- North American NES cover art
- Developer: Rare
- Publisher: Nintendo
- Producer: Tim Stamper Chris Stamper
- Composer: David Wise
- Platforms: Arcade, Nintendo Entertainment System
- Release: Arcade (VS. Slalom) 17 October 1986 NESNA: August 1987; EU: 15 October 1987;
- Genres: Sports, racing
- Mode: Single-player
- Arcade system: Nintendo VS. System

= Slalom (video game) =

1986 video game

Slalom, originally released as VS. Slalom, is a skiing sports video game developed by Rare and published by Nintendo for the Nintendo Entertainment System. It was first released in arcades in North America for the Nintendo VS. System in 1986, as with most Nintendo-published games of the era; it was then released for the console in North America in August 1987 and in Europe later that year. The player races in a series of downhill slalom skiing runs while navigating past flags and obstacles before time expires. It was developed by Tim and Chris Stamper and its music was composed by David Wise.

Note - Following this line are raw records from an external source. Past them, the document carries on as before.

(** * GitLens hovers: time-bounded promises and best-effort enrichment lookups

    A shallow embedding of

    - [Promises.cancellable] and [Promises.CancellationError] (the
      [Promises] namespace of the system utilities), run on a small model
      of the JavaScript job queues: a heap of promises, the microtask
      queue, the timer table and cancellation-token listeners;
    - [Hovers.getAutoLinkedIssues], [Hovers.getPullRequestForCommit] and the
      combined await of [Hovers.detailsMessage] ([src/hovers/hovers.ts]),
      written in a small free monad of awaited calls;
    - [Hovers.changesMessage] and [getDiffFromHunkLine] of the same file,
      over the calls they await.  *)

From Stdlib Require Import ZArith String List Bool Arith Lia.
From stdpp Require Import base list.
Import ListNotations.
Open Scope string_scope.
Open Scope list_scope.

(* ===================================================================== *)
(** * Promises *)
(* ===================================================================== *)

Module Promises.

(** A promise is a heap address; two handles are the same promise exactly
    when the addresses are equal. *)
Abbreviation Ref := nat.
Abbreviation TimerId := nat.
Abbreviation TokenId := nat.

(** The values a promise is fulfilled or rejected with, as far as the code
    inspects them; none of them is a thenable.
    [VCancellationError promise message] is an instance of
    [class CancellationError<T> extends Error] with its [promise] field,
    here always a promise. *)
Inductive Value : Type :=
| VUndefined
| VBool (b : bool)
| VNum (n : Z)
| VStr (s : string)
| VError (message : string)
| VCancellationError (promise : Ref) (message : string).

(** What [resolve] is called with: a plain value or a promise. *)
Inductive Resolution : Type :=
| Plain (v : Value)
| Thenable (r : Ref).

(** [v instanceof Promises.CancellationError] *)
Definition is_CancellationError (v : Value) : bool :=
  match v with VCancellationError _ _ => true | _ => false end.

Inductive Settlement : Type :=
| Fulfilled (value : Value)
| Rejected (reason : Value).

Slalom is the first NES game developed outside Japan (in this case, the United Kingdom), the Stamper brothers' first game released under the Rare brand and the first non-Japanese game to be published by Nintendo. Reviews from the 1980s found Slalom unrealistic, but largely appreciated its graphics and animations, and the original arcade version received praise for its innovative ski controls. In contrast, AllGames retrospective review called the game poorly made and rushed. The rights to Slalom was acquired by Microsoft through their acquisition of Rare, releasing the game in their 2015 Rare Replay compilation for the Xbox One.

== Gameplay ==

The player heads downhill.

Slalom is a single-player game in which players race downhill in a series of slalom skiing races. There are 24 downhill runs total that are evenly spread across three mountains. Before the game starts, players choose their mountain based on difficulty: Snowy Hill for beginners, Steep Peak for intermediate players, and Mount Nasty for experts. The goal for each run is to reach the finish line within the allotted time. Players must dodge obstacles including trees, flags, snowmen, sledders, and other skiers on their way downhill, or else they will tumble and lose time. With enough momentum, players can jump over these obstacles. Players must ski around flags to maintain their speed. If they ski on the wrong side of the flag, the racer will snowplow and slow down.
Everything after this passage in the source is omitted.